** What you are asked to do **
Select the lines below containing the word "Some".

[Stored items]

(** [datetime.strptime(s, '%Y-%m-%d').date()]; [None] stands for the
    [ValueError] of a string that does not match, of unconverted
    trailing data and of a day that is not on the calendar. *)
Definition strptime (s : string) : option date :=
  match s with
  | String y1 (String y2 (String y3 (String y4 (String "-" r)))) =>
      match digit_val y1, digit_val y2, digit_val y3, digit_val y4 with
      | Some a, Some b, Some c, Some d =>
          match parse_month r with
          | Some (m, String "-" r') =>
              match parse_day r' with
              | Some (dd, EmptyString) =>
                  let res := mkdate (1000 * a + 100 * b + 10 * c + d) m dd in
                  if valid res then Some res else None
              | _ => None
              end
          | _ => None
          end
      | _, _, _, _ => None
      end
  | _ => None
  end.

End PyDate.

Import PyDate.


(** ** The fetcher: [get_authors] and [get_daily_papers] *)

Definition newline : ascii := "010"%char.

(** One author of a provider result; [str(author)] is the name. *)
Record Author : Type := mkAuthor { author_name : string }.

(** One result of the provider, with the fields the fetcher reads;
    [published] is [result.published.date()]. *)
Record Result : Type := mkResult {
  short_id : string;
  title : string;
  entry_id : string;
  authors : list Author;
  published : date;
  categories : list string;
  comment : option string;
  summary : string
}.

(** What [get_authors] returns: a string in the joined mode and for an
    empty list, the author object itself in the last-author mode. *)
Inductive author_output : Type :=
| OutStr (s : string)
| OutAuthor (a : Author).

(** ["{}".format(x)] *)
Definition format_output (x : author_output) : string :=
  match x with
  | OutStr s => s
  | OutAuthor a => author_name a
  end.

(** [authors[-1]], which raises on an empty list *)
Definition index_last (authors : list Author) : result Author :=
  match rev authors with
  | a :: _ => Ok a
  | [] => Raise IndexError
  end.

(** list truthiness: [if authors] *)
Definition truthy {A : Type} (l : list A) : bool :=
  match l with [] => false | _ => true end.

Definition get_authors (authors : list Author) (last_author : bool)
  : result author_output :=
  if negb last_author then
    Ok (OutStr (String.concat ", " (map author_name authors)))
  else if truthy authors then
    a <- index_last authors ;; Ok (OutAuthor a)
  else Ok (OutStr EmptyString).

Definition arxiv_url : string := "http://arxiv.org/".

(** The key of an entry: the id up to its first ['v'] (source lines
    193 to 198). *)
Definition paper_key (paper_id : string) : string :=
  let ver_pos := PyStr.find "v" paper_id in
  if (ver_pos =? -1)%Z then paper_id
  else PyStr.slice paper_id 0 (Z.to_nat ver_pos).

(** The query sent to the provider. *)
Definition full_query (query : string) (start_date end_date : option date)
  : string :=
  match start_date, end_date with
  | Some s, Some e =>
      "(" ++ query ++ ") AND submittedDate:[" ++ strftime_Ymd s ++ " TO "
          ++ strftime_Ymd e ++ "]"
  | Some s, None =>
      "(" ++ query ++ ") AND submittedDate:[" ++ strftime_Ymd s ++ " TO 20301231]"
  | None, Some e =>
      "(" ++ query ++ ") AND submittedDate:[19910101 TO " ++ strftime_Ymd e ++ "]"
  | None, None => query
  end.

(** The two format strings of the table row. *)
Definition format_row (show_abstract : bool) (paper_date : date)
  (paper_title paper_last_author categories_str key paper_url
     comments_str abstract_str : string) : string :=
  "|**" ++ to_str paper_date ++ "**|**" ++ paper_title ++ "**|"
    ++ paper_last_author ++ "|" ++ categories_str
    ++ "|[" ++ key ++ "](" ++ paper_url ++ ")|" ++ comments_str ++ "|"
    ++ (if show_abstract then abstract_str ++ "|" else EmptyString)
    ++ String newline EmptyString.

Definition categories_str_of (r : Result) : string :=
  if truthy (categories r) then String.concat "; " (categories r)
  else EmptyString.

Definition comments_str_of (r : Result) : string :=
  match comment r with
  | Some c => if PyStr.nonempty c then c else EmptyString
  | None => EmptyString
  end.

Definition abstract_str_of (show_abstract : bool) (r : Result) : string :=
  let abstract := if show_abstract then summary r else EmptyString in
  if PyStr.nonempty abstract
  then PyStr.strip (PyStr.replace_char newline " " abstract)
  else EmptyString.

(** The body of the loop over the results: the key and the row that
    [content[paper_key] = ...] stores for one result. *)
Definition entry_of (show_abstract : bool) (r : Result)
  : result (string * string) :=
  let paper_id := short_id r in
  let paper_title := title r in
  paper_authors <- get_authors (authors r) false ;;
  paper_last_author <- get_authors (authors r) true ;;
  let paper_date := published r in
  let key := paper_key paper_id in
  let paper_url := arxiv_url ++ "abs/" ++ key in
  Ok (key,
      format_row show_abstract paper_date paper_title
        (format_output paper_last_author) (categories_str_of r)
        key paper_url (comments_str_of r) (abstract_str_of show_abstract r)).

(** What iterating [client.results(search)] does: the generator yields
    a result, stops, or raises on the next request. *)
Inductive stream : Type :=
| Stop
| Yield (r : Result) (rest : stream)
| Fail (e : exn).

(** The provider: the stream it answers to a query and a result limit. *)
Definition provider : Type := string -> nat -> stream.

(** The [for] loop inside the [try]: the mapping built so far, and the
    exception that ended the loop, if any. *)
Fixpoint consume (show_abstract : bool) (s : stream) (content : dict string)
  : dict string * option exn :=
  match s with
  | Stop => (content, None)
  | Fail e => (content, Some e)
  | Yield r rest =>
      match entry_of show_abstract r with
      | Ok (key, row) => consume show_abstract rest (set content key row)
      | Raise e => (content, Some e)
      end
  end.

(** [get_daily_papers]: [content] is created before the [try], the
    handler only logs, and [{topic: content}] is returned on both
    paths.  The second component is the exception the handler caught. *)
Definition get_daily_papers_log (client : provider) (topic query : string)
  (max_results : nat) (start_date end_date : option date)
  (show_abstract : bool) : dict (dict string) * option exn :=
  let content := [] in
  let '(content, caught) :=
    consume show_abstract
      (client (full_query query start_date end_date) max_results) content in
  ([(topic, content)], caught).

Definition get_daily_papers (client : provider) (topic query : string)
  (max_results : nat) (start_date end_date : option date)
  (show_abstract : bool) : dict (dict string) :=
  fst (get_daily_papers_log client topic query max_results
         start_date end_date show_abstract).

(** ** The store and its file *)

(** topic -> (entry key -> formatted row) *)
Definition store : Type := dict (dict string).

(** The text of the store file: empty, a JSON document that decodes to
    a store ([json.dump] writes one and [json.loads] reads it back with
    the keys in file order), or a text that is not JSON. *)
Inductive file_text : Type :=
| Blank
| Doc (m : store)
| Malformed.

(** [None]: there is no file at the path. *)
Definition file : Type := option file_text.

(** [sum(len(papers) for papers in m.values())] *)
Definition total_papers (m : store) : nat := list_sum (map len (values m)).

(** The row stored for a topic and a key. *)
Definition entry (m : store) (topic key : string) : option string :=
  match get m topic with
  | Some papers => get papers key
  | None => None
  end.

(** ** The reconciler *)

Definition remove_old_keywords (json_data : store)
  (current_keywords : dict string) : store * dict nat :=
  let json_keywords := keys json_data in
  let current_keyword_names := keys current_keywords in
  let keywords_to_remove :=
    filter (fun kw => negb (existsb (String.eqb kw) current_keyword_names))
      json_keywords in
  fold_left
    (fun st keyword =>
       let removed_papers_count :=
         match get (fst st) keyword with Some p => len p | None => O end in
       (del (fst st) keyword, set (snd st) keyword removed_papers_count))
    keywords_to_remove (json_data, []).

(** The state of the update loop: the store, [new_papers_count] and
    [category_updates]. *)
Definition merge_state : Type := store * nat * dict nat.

** Exercise solution **
      | Some a, Some b, Some c, Some d =>
          | Some (m, String "-" r') =>
              | Some (dd, EmptyString) =>
                  if valid res then Some res else None
  | Some s, Some e =>
  | Some s, None =>
  | None, Some e =>
  | Some c => if PyStr.nonempty c then c else EmptyString
  | Fail e => (content, Some e)
      | Raise e => (content, Some e)
  | Some papers => get papers key
         match get (fst st) keyword with Some p => len p | None => O end in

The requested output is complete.